How To Get Started With Topic Modelling In Python— ML And Deep Learning Algorithms

by | Dec 15, 2022 | Data Science, Machine Learning, Natural Language Processing

What is topic modelling?

Topic modelling is a technique used in natural language processing (NLP) to automatically identify and group similar words or phrases in a text. This lets us figure out the central ideas or themes in a group of documents. The main benefit is that this is possible even when there are a lot of different documents.

Topic modelling is one of our top 10 natural language processing techniques and is rather similar to keyword extraction, so definitely check out these articles to ensure you are using the right tools for the right problem.

Topic modelling can be helpful in various applications. Some common examples are automatically organizing a large corpus of documents, understanding customer feedback, or identifying common themes in social media posts.

topic modellinc automates the classification of large document corpus

Topic modelling can automate the classification of a large volume of documents.

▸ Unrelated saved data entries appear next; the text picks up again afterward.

(** [check_path] sees only every second [..] of a row.  A path that goes
    down by more than [j] names and then up by [2 * j] passes, whatever follows;
    when [2 * j] is more than the names before it the path has left the root. *)
Theorem check_path_blind a j b mem :
  Forall (fun c => comp c /\ ~ dots_only c) (a ++ b) -> b <> [] -> (j < length a)%nat ->
  zlen a + 2 * Z.of_nat j + zlen b < 65536 ->
  let cs := a ++ replicate (2 * j) dotdot ++ b in
  check_path (render cs ++ 0 :: mem) = Some true /\ (zlen a < 2 * Z.of_nat j -> inside cs 0 = false).
Proof.
  intros HF Hb Hj Hl cs. apply Forall_app in HF as [Ha Hbs]. assert (Ha' := Ha). apply Forall_and in Ha as [Ca Na], Hbs as [Cb Nb].
  split.
  - rewrite check_path_walk.
    + f_equal. unfold cs. rewrite walk_names, walk_ups by (done || lia). rewrite <- (app_nil_r b), walk_names by (done || lia).
      cbn [walk]. apply Z.ltb_lt. lia.
    + unfold cs. destruct a; [simpl in Hj; lia|done].
    + unfold cs. rewrite !Forall_app. split; [done|]. split; [|done]. apply Forall_replicate. split; [done|]. by split; apply (bool_decide_unpack _).
    + unfold cs. rewrite !length_app, length_replicate. lia.
  - intros H2. unfold cs. rewrite inside_names by (done || lia). apply inside_ups. lia.
Qed.

(** ** The file name made of an URL *)

(** The buffer begins with a slash, which ends every search backwards. *)
Definition rooted (buf : bytes) (p : nat) : Prop := buf !! O = Some 47 /\ (1 <= p <= length buf)%nat.

Lemma rd_in buf p k : (k <= p)%nat -> (1 <= k)%nat -> (p <= length buf)%nat -> exists c, rd buf p k = Some c.
Proof. intros. unfold rd. rewrite (proj2 (Nat.leb_le _ _)) by done. apply lookup_lt_is_Some. lia. Qed.

(** A byte that is not the first slash has a byte before it. *)
Lemma rooted_before buf p k c : rooted buf p -> (1 <= k <= p)%nat -> rd buf p k = Some c -> c <> 47 -> (k < p)%nat.
Proof.
  intros [H0 Hp] Hk H Hc. destruct (decide (k = p)) as [->|]; [|lia]. unfold rd in H.
  rewrite Nat.leb_refl, Nat.sub_diag, H0 in H. congruence.
Qed.

Lemma back_in buf p : buf !! O = Some 47 -> (0 < p <= length buf)%nat -> exists q, back buf p = Some q /\ (q < p)%nat.
Proof.
  intros H0. induction p as [|p IH]; intros Hp; [lia|]. cbn [back]. destruct p as [|p].
  { rewrite H0. exists O. by split; [|lia]. }
  destruct (lookup_lt_is_Some_2 buf (S p)) as [c ->]; [lia|]. cbn [mbind option_bind]. destruct (c =? 47); [exists (S p); by split; [|lia]|].
  destruct IH as (q & -> & Hq); [lia|]. exists q. by split; [|lia].
Qed.

Lemma slash_in buf p : rooted buf p -> exists q, slash buf p = Some q /\ (q <= p)%nat.
Proof.
  intros H. pose proof H as [H0 Hp]. unfold slash. destruct (rd_in buf p 1) as [a Ea]; [lia..|]. rewrite Ea. cbn [mbind option_bind].
  destruct (Z.eqb_spec a 47); [eexists; split; [done|lia]|]. destruct (Z.eqb_spec a 46); [|eexists; split; [done|lia]].
  assert (1 < p)%nat by (apply (rooted_before buf p 1 a); (done || lia)). destruct (rd_in buf p 2) as [b Eb]; [lia..|]. rewrite Eb. cbn [mbind option_bind].
  destruct (Z.eqb_spec b 47); [eexists; split; [done|lia]|]. destruct (Z.eqb_spec b 46); [|eexists; split; [done|lia]].
  assert (2 < p)%nat by (apply (rooted_before buf p 2 b); (done || lia)). destruct (rd_in buf p 3) as [c Ec]; [lia..|].
  rewrite Ec. cbn [mbind option_bind]. destruct (Z.eqb_spec c 47); [|eexists; split; [done|lia]].
  destruct (Nat.eqb_spec (p - 3) 0); [eexists; split; [done|lia]|]. destruct (back_in buf (p - 3)) as (q & -> & Hq); [done|lia|].
  eexists; split; [done|lia].
Qed.

Lemma last_dots_in buf p : rooted buf p -> last_dots buf p = Some tt.
Proof.
  intros H. pose proof H as [H0 Hp]. unfold last_dots. destruct (rd_in buf p 1) as [a Ea]; [lia..|]. rewrite Ea. cbn [mbind option_bind].
  destruct (Z.eqb_spec a 46); [|done]. assert (1 < p)%nat by (apply (rooted_before buf p 1 a); (done || lia)).
  destruct (rd_in buf p 2) as [b Eb]; [lia..|]. rewrite Eb. cbn [mbind option_bind]. destruct (Z.eqb_spec b 47); [done|].
  destruct (Z.eqb_spec b 46); [|done]. assert (2 < p)%nat by (apply (rooted_before buf p 2 b); (done || lia)).
  destruct (rd_in buf p 3) as [c Ec]; [lia..|]. by rewrite Ec.
Qed.

Lemma next_byte_len c url : (length (snd (next_byte c url)) <= length url)%nat.
Proof. unfold next_byte. repeat case_match; simpl; lia. Qed.

Lemma decode_in fuel : forall url buf p e, (length url < fuel)%nat -> rooted buf p -> (p <= e <= length buf)%nat ->
  exists buf' p', decode_loop fuel url buf p e = Some (buf', p') /\ rooted buf' p' /\ length buf' = length buf /\ drop e buf' = drop e buf.
Proof.
  induction fuel as [|k IH]; intros url buf p e Hf Hr He; [lia|]. cbn [decode_loop].
  destruct url as [|c url]; [by exists buf, p|]. destruct (Nat.leb_spec e p); [by exists buf, p|].
  pose proof (next_byte_len c url) as Hn. destruct (next_byte c url) as [ch url']. cbn [snd length] in *.
  assert (exists q, (if ch =? 47 then slash buf p else Some p) = Some q /\ (q <= p)%nat /\ (q = 0%nat -> ch = 47)) as (q & -> & Hq & Hq0).
  { destruct Hr as [H0 Hp]. destruct (Z.eqb_spec ch 47); [|exists p; split; [done|]; split; lia].
    destruct (slash_in buf p) as (q & -> & ?); [done|]. by exists q. }
  cbn [mbind option_bind]. unfold store. rewrite bool_decide_true by lia. cbn [mbind option_bind].
  destruct (IH url' (<[q := u8 ch]> buf) (q + 1)%nat e) as (buf' & p' & -> & R & L & D); [lia| |rewrite length_insert; lia|].
  - destruct Hr as [H0 Hp]. split; [|rewrite length_insert; lia]. destruct q as [|q]; [|by rewrite list_lookup_insert_ne].
    rewrite list_lookup_insert_eq by lia. by rewrite Hq0.
  - exists buf', p'. split; [done|]. split; [done|]. rewrite length_insert in L. split; [done|]. rewrite D. apply drop_insert_lt. lia.
Qed.

(** C35: [decodeurl] keeps to its buffer: for any URL and any buffer of at least
    [len] bytes it ends, reads nothing before the buffer, writes nothing behind
    its first [len] bytes, and the name begins with a slash. *)
Theorem decodeurl_bounds url buf len :
  (1 <= len <= length buf)%nat ->
  exists buf', decodeurl url buf len = Some buf' /\ length buf' = length buf /\ drop len buf' = drop len buf /\ buf' !! O = Some 47.
Proof.
  intros Hl. unfold decodeurl, store. rewrite bool_decide_true by lia. cbn [mbind option_bind].
  destruct (decode_in (S (length url)) url (<[0%nat := u8 47]> buf) 1 len) as (buf' & p & -> & R & L & D); [lia| |rewrite length_insert; lia|].
  { split; [by rewrite list_lookup_insert_eq by lia|rewrite length_insert; lia]. }
  cbn [mbind option_bind]. rewrite last_dots_in by done. exists buf'. rewrite length_insert in L. rewrite drop_insert_lt in D by lia.
  split; [done|]. split; [done|]. split; [done|]. apply R.
Qed.

(** The ways to write a name in an URL: each byte as it is (but for the percent
    sign) or as two hexadecimal digits. *)
Inductive Escaped : bytes -> bytes -> Prop :=
  | Escaped_nil : Escaped [] []
  | Escaped_raw c s u : c <> 37 -> Escaped s u -> Escaped (c :: s) (c :: u)
  | Escaped_hex a b s u : isxdigit a = true -> isxdigit b = true -> Escaped s u ->
      Escaped (Z.shiftl (hexval a) 4 + hexval b :: s) (37 :: a :: b :: u).

Lemma escaped_next c s u : Escaped (c :: s) u ->
  exists d u', u = d :: u' /\ next_byte d u' = (c, snd (next_byte d u')) /\ Escaped s (snd (next_byte d u')).
Proof.
  inversion 1 as [|c' s' u' Hc Hu|a b s' u' Ha Hb Hu]; subst; unfold next_byte.
  - exists c, u'. rewrite (proj2 (Z.eqb_neq c 37)) by done. done.
  - exists 37, (a :: b :: u'). change (37 =? 37) with true. cbv iota. by rewrite Ha, Hb.
Qed.

#[local] Ltac llen := repeat first [rewrite length_app | progress (cbn [length])]; lia.

(** Behind a whole name a slash is put at the end. *)
Lemma slash_keeps us c z : comp c -> ~ dots_only c -> slash (render (us ++ [c]) ++ z) (length (render (us ++ [c]))) = Some (length (render (us ++ [c]))).
Proof.
  intros (Hne & H47 & _) Hd. unfold render. rewrite joined_app. change (joined 47 [c]) with (47 :: c ++ []). rewrite app_nil_r.
  assert (Hrd : forall x y k d, c = x ++ d :: y -> k = length (d :: y) ->
    rd ((joined 47 us ++ 47 :: c) ++ z) (length (joined 47 us ++ 47 :: c)) k = Some d).
  { intros x y k d -> ->. unfold rd. rewrite (proj2 (Nat.leb_le _ _)) by llen.
    rewrite <- !app_assoc. rewrite lookup_app_r by llen.
    rewrite app_comm_cons, <- app_assoc.
    rewrite lookup_app_r by llen.
    replace (_ - _ - _)%nat with 0%nat by llen. done. }
  unfold slash. destruct (exists_last Hne) as (c1 & a & ->). rewrite (Hrd c1 [] 1%nat a) by done. cbn [mbind option_bind].
  rewrite (proj2 (Z.eqb_neq a 47)) by set_solver. destruct (Z.eqb_spec a 46) as [->|]; [|done].
  destruct (decide (c1 = [])) as [->|N1]; [by destruct Hd; right|]. destruct (exists_last N1) as (c2 & a & ->).
  rewrite (Hrd c2 [46] 2%nat a) by (by rewrite <- ?app_assoc). cbn [mbind option_bind].
  rewrite (proj2 (Z.eqb_neq a 47)) by set_solver. destruct (Z.eqb_spec a 46) as [->|]; [|done].
  destruct (decide (c2 = [])) as [->|N2]; [by destruct Hd; left|]. destruct (exists_last N2) as (c3 & a & ->).
  rewrite (Hrd c3 [46; 46] 3%nat a) by (by rewrite <- ?app_assoc). cbn [mbind option_bind].
  by rewrite (proj2 (Z.eqb_neq a 47)) by set_solver.
Qed.

Lemma store_next x c n : 0 <= c < 256 -> store (x ++ replicate (S n) 0) (length x) c = Some ((x ++ [c]) ++ replicate n 0).
Proof.
  intros Hc. unfold store. rewrite bool_decide_true by (rewrite length_app; simpl; lia). f_equal.
  rewrite insert_app_r_alt, Nat.sub_diag by lia. rewrite u8_small by done. by rewrite <- app_assoc.
Qed.

Section Roundtrip.
Context (cs0 : list bytes) (c1 : bytes).
Let cs := cs0 ++ [c1].
Hypothesis Hcs : Forall (fun c => comp c /\ ~ dots_only c) cs0.
Hypothesis Hc1 : comp c1.
Hypothesis Hb : cstr (render cs).

Lemma decode_steps e : (length (render cs) < e)%nat -> forall s x url fuel, x <> [] -> x ++ s = render cs -> Escaped s url -> (length url < fuel)%nat ->
  decode_loop fuel url (x ++ replicate (e - length x) 0) (length x) e =
  Some (render cs ++ replicate (e - length (render cs)) 0, length (render cs)).
Proof.
  intros He. induction s as [|c s IH]; intros x url fuel Hx E U Hf; (destruct fuel as [|k]; [lia|]).
  { rewrite app_nil_r in E. subst x. by inversion U. }
  destruct (escaped_next c s url U) as (d & u' & -> & En & Us). pose proof (next_byte_len d u') as Hn. rewrite En in Hn. cbn [snd length] in *.
  assert (length (x ++ c :: s) = length (render cs)) as Hl by (by rewrite E). rewrite length_app in Hl. simpl in Hl.
  cbn [decode_loop]. rewrite (proj2 (Nat.leb_gt _ _)) by lia. rewrite En.
  assert ((if c =? 47 then slash (x ++ replicate (e - length x) 0) (length x) else Some (length x)) = Some (length x)) as ->.
  { destruct (Z.eqb_spec c 47) as [->|]; [|done]. symmetry in E. unfold render in E. rewrite <- (app_nil_l (joined 47 cs)) in E.
    destruct (cut_joined 47 cs [] x s) as (us & ws & Ecs & Nws & ->); [set_solver| |done|].
    { unfold cs. rewrite Forall_app, Forall_singleton. split; [|apply Hc1]. eapply Forall_impl; [exact Hcs|]. by intros c0 [(_ & ? & _) _]. }
    cbn [app] in *. destruct (decide (us = [])) as [->|Nu]; [done|]. destruct (exists_last Nu) as (us' & c0 & ->).
    destruct (exists_last Nws) as (ws' & c2 & ->). unfold cs in Ecs. rewrite app_assoc in Ecs. apply app_inj_tail in Ecs as [Ecs _].
    rewrite Ecs, !Forall_app, Forall_singleton in Hcs. apply slash_keeps; apply Hcs. }
  cbn [mbind option_bind]. replace (e - length x)%nat with (S (e - length (x ++ [c]))) by (rewrite length_app; simpl; lia).
  rewrite store_next. 2: { unfold cstr in Hb. rewrite <- E, Forall_app, Forall_cons in Hb. lia. }
  cbn [mbind option_bind]. replace (length x + 1)%nat with (length (x ++ [c])) by (rewrite length_app; done).
  apply IH; [by destruct x|by rewrite <- app_assoc|done|lia].
Qed.

End Roundtrip.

What is topic modelling used for?

Topic modelling can be used in various situations where it is helpful to identify the main topics discussed in a text. Here are some potential use cases for topic modelling:

  • Analyzing customer feedback to identify common themes and concerns
  • Summarizing a large corpus of text by identifying the main topics discussed
  • Organizing a collection of documents into categories based on their content
  • Identifying trends and changes in the topics discussed in a collection of documents over time
  • Improving the accuracy of information retrieval systems by using topic modelling to improve the representation of documents in the system’s index.

These are just a few examples of the many potential use cases for topic modelling. It can be a powerful tool for making sense of extensive text collections and extracting valuable insights from them.

Is topic modelling supervised or unsupervised learning?

Topic modelling is a type of unsupervised machine learning that is used to discover the abstract topics that occur in a collection of documents. In topic modelling, a computer program analyses a set of documents and identifies the underlying themes or topics in the text. The program does this without being explicitly told what the topics are. It works without any supervision or guidance from a human. Instead, it relies on statistical techniques to identify patterns in the text that indicate the presence of specific topics.

Topic modelling can uncover hidden structures in extensive collections of documents. It is often used in text mining and natural language processing applications. It is a valuable tool for exploring and understanding large amounts of unstructured text data. Additionally, it can identify trends and patterns that may not immediately appear to a human reader.

Machine learning algorithms for topic modelling

1. Latent Dirichlet Allocation (LDA)

One of the most popular topic-modelling algorithms is Latent Dirichlet Allocation (LDA). This algorithm uses a probabilistic approach to identify the underlying topics in a collection of documents. Additionally, LDA assumes that each document is a mixture of topics, and each topic is a mixture of words. As a result, the algorithm uses this assumption to identify the document’s topics and related terms.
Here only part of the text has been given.